WHAT YOU WILL DO
Below are some records; write them all out again exactly.

______________________________

(** ** Areas with other pages *)

Definition refilled : list (Z * MapArea) → list (Z * MapArea) → Prop :=
  Forall2 (λ e e', ∃ ps, e' = (e.1, with_pages e.2 ps) ∧ length ps = length (pages e.2)).
Lemma area_slots_keys a ps : length ps = length (pages a) → (area_slots (with_pages a ps)).*1 = (area_slots a).*1.
Proof.
  intros Hl. apply list_eq. intros i. unfold area_slots. rewrite !list_lookup_fmap, !list_lookup_imap. cbn.
  destruct (ps !! i) eqn:E, (pages a !! i) eqn:E'; [done| | |done].
  - apply lookup_lt_Some in E. apply lookup_ge_None in E'. lia.
  - apply lookup_lt_Some in E'. apply lookup_ge_None in E. lia.
Qed.
Lemma refilled_keys m m' : refilled m m' → (slots m'.*2).*1 = (slots m.*2).*1 ∧ m'.*1 = m.*1.
Proof.
  induction 1 as [|[k a] e' m m' (ps & -> & Hl) _ [IH IH']]; [done|]. cbn [fst snd] in *.
  rewrite !fmap_cons, IH'. split; [|done]. unfold slots in *. rewrite !bind_cons, !fmap_app, IH. cbn [snd]. by rewrite area_slots_keys.
Qed.
Lemma refilled_map_ok m m' : refilled m m' → map_ok m → map_ok m'.
Proof.
  intros Hr [Hs Hf]. split; [unfold bt_sorted in *; by rewrite (proj2 (refilled_keys _ _ Hr))|].
  clear Hs. induction Hr as [|[k a] e' m m' (ps & -> & Hl) _ IH]; [constructor|].
  apply Forall_cons in Hf as [[-> Ha] Hf]. constructor; [|by apply IH]. split; [done|by apply with_pages_area_ok].
Qed.
(** The slots of the areas have the permissions they had. *)
Lemma refilled_slot m m' p s' :
  refilled m m' → (p, s') ∈ slots m'.*2 → ∃ s, (p, s) ∈ slots m.*2 ∧ s_flags s' = s_flags s.
Proof.
  intros Hr (a' & ([k e'] & -> & [j Hj]%list_elem_of_lookup)%list_elem_of_fmap & Hp)%slots_elem.
  destruct (Forall2_lookup_r _ _ _ _ _ Hr Hj) as ([k0 a] & Ha & ps & [= -> ->] & Hl). cbn [fst snd] in Hp, Hl.
  apply area_slots_elem in Hp as (i & pg & Hi & -> & ->). cbn in Hi.
  assert (i < length (pages a))%nat as [pg0 Hpg]%lookup_lt_is_Some_2 by (rewrite <- Hl; by eapply lookup_lt_Some).
  exists (mk_slot a i pg0). split; [|done]. apply slots_elem. exists a. split.
  - apply list_elem_of_fmap. exists (k0, a). split; [done|by eapply list_elem_of_lookup_2].
  - apply area_slots_elem. by exists i, pg0.
Qed.
Lemma refilled_wf R ms w ms' w' :
  ms_wf R ms w → refilled (owned_mem ms) (owned_mem ms') →
  (∀ p s, space ms !! p = Some s → pt_flags w' p = Some (s_flags s)) →
  (∀ p, aligned p → ¬ R p → space ms !! p = None → pt_flags w' p = None) →
  ms_wf R ms' w' ∧ ∀ p, space ms !! p = None → space ms' !! p = None.
Proof.
  intros Hwf Hr Hin Hout. destruct (refilled_keys _ _ Hr) as [Hk _].
  assert (NoDup (slots (owned_mem ms').*2).*1) as Hnd by (rewrite Hk; apply Hwf).
  assert (∀ p s', space ms' !! p = Some s' → ∃ s, space ms !! p = Some s ∧ s_flags s' = s_flags s) as Hback.
  { intros p s' Hs'. apply space_elem in Hs'; [|done]. destruct (refilled_slot _ _ p s' Hr Hs') as (s & Hs & Hf).
    exists s. split; [|done]. apply space_elem; [apply Hwf|done]. }
  assert (∀ p s, space ms !! p = Some s → is_Some (space ms' !! p)) as Hforth.
  { intros p s Hs. apply space_elem in Hs; [|apply Hwf]. assert (p ∈ (slots (owned_mem ms').*2).*1) as Hp.
    { rewrite Hk. apply keys_elem. by exists s. }
    apply keys_elem in Hp as [s' Hs']. exists s'. by apply space_elem. }
  split; [split; [by eapply refilled_map_ok; [|apply Hwf]|done| | |]|].
  - intros p s' (s & Hs & ->)%Hback. by apply Hin.
  - intros p Hp HR Hn. apply Hout; [done..|]. apply eq_None_not_Some. intros [s Hs]. destruct (Hforth p s Hs). congruence.
  - intros p HR. apply eq_None_not_Some. intros [s' (s & Hs & _)%Hback]. by rewrite (ms_reserved R ms w Hwf p HR) in Hs.
  - intros p Hn. apply eq_None_not_Some. intros [s' (s & Hs & _)%Hback]. congruence.
Qed.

______________________________

RESULT OF THIS TASK
(** ** Areas with other pages *)

Definition refilled : list (Z * MapArea) → list (Z * MapArea) → Prop :=
  Forall2 (λ e e', ∃ ps, e' = (e.1, with_pages e.2 ps) ∧ length ps = length (pages e.2)).
Lemma area_slots_keys a ps : length ps = length (pages a) → (area_slots (with_pages a ps)).*1 = (area_slots a).*1.
Proof.
  intros Hl. apply list_eq. intros i. unfold area_slots. rewrite !list_lookup_fmap, !list_lookup_imap. cbn.
  destruct (ps !! i) eqn:E, (pages a !! i) eqn:E'; [done| | |done].
  - apply lookup_lt_Some in E. apply lookup_ge_None in E'. lia.
  - apply lookup_lt_Some in E'. apply lookup_ge_None in E. lia.
Qed.
Lemma refilled_keys m m' : refilled m m' → (slots m'.*2).*1 = (slots m.*2).*1 ∧ m'.*1 = m.*1.
Proof.
  induction 1 as [|[k a] e' m m' (ps & -> & Hl) _ [IH IH']]; [done|]. cbn [fst snd] in *.
  rewrite !fmap_cons, IH'. split; [|done]. unfold slots in *. rewrite !bind_cons, !fmap_app, IH. cbn [snd]. by rewrite area_slots_keys.
Qed.
Lemma refilled_map_ok m m' : refilled m m' → map_ok m → map_ok m'.
Proof.
  intros Hr [Hs Hf]. split; [unfold bt_sorted in *; by rewrite (proj2 (refilled_keys _ _ Hr))|].
  clear Hs. induction Hr as [|[k a] e' m m' (ps & -> & Hl) _ IH]; [constructor|].
  apply Forall_cons in Hf as [[-> Ha] Hf]. constructor; [|by apply IH]. split; [done|by apply with_pages_area_ok].
Qed.
(** The slots of the areas have the permissions they had. *)
Lemma refilled_slot m m' p s' :
  refilled m m' → (p, s') ∈ slots m'.*2 → ∃ s, (p, s) ∈ slots m.*2 ∧ s_flags s' = s_flags s.
Proof.
  intros Hr (a' & ([k e'] & -> & [j Hj]%list_elem_of_lookup)%list_elem_of_fmap & Hp)%slots_elem.
  destruct (Forall2_lookup_r _ _ _ _ _ Hr Hj) as ([k0 a] & Ha & ps & [= -> ->] & Hl). cbn [fst snd] in Hp, Hl.
  apply area_slots_elem in Hp as (i & pg & Hi & -> & ->). cbn in Hi.
  assert (i < length (pages a))%nat as [pg0 Hpg]%lookup_lt_is_Some_2 by (rewrite <- Hl; by eapply lookup_lt_Some).
  exists (mk_slot a i pg0). split; [|done]. apply slots_elem. exists a. split.
  - apply list_elem_of_fmap. exists (k0, a). split; [done|by eapply list_elem_of_lookup_2].
  - apply area_slots_elem. by exists i, pg0.
Qed.
Lemma refilled_wf R ms w ms' w' :
  ms_wf R ms w → refilled (owned_mem ms) (owned_mem ms') →
  (∀ p s, space ms !! p = Some s → pt_flags w' p = Some (s_flags s)) →
  (∀ p, aligned p → ¬ R p → space ms !! p = None → pt_flags w' p = None) →
  ms_wf R ms' w' ∧ ∀ p, space ms !! p = None → space ms' !! p = None.
Proof.
  intros Hwf Hr Hin Hout. destruct (refilled_keys _ _ Hr) as [Hk _].
  assert (NoDup (slots (owned_mem ms').*2).*1) as Hnd by (rewrite Hk; apply Hwf).
  assert (∀ p s', space ms' !! p = Some s' → ∃ s, space ms !! p = Some s ∧ s_flags s' = s_flags s) as Hback.
  { intros p s' Hs'. apply space_elem in Hs'; [|done]. destruct (refilled_slot _ _ p s' Hr Hs') as (s & Hs & Hf).
    exists s. split; [|done]. apply space_elem; [apply Hwf|done]. }
  assert (∀ p s, space ms !! p = Some s → is_Some (space ms' !! p)) as Hforth.
  { intros p s Hs. apply space_elem in Hs; [|apply Hwf]. assert (p ∈ (slots (owned_mem ms').*2).*1) as Hp.
    { rewrite Hk. apply keys_elem. by exists s. }
    apply keys_elem in Hp as [s' Hs']. exists s'. by apply space_elem. }
  split; [split; [by eapply refilled_map_ok; [|apply Hwf]|done| | |]|].
  - intros p s' (s & Hs & ->)%Hback. by apply Hin.
  - intros p Hp HR Hn. apply Hout; [done..|]. apply eq_None_not_Some. intros [s Hs]. destruct (Hforth p s Hs). congruence.
  - intros p HR. apply eq_None_not_Some. intros [s' (s & Hs & _)%Hback]. by rewrite (ms_reserved R ms w Hwf p HR) in Hs.
  - intros p Hn. apply eq_None_not_Some. intros [s' (s & Hs & _)%Hback]. congruence.
Qed.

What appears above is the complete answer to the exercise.